[Collected data]
(* ===== verification/Collection.v ===== *)
(** Collections over slices: [src/collection/] ([collection.go], [methods.go],
    [funcs.go], [seq.go]).

    A [Collection[T]] is the list of its items: every operation that reshapes one
    copies, so no two collections share elements that change ([New] and [Each]
    apart, which hand out the slice they were given).  Indices and sizes are
    [int]: the bounds [Take], [Slicing] and [Chunk] compute wrap, and a slice
    expression out of range panics ([None]).  Map keys are of a type with
    decidable equality; arithmetic is that of [int] where it is modelled. *)

From Stdlib Require Import ZArith Lia.
From Stdlib Require Import Sorted.
From stdpp Require Import base gmap list numbers sorting.
From S2P Require Import Prelude GoRt GoSort.

#[local] Set Warnings "-register-all".

Record Collection (T : Type) := mkCollection { items : list T }.
Arguments mkCollection {T} items.
Arguments items {T} _.

Definition len {T} (l : list T) : Z := Z.of_nat (length l).

(** [l[lo:hi]], which panics out of range. *)
Definition slice_expr {T} (l : list T) (lo hi : Z) : option (list T) :=
  if (0 <=? lo) && (lo <=? hi) && (hi <=? len l)
  then Some (take (Z.to_nat (hi - lo)) (drop (Z.to_nat lo) l))
  else None.

Section Methods.
Context {T : Type}.
Implicit Type c : Collection T.

Definition New (l : list T) : Collection T := mkCollection l.
Definition From_ (l : list T) : Collection T := mkCollection l.
Definition Collect (l : list T) : Collection T := From_ l.
Definition All c : list T := items c.
Definition Slice c : list T := All c.
Definition Len c : Z := len (items c).
Definition Count c : Z := len (items c).
Definition IsEmpty c : bool := len (items c) =? 0.
Definition IsNotEmpty c : bool := 0 <? len (items c).

Definition Get (i : Z) c : option T :=
  if (i <? 0) || (len (items c) <=? i) then None else items c !! Z.to_nat i.

Definition First c : option T := if len (items c) =? 0 then None else items c !! 0%nat.
Definition Last c : option T :=
  if len (items c) =? 0 then None else items c !! Z.to_nat (len (items c) - 1).

Fixpoint filter_loop (keep : T -> bool) (l out : list T) : list T :=
  match l with
  | [] => out
  | v :: l => filter_loop keep l (if keep v then out ++ [v] else out)
  end.

Definition Filter (keep : T -> bool) c : Collection T := mkCollection (filter_loop keep (items c) []).
Definition Reject (drop : T -> bool) c : Collection T := Filter (fun v => negb (drop v)) c.

(** The calls [Each] makes, and the receiver it returns. *)
Definition Each c : list (Z * T) * Collection T := (imap (fun i v => (Z.of_nat i, v)) (items c), c).

Section UniqueBy.
Context {K : Type} `{Countable K}.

> _What is required_:
Looking at the records above, work out how many lines include the word "which", then give that number by itself.

> _Output of the exercise_:
2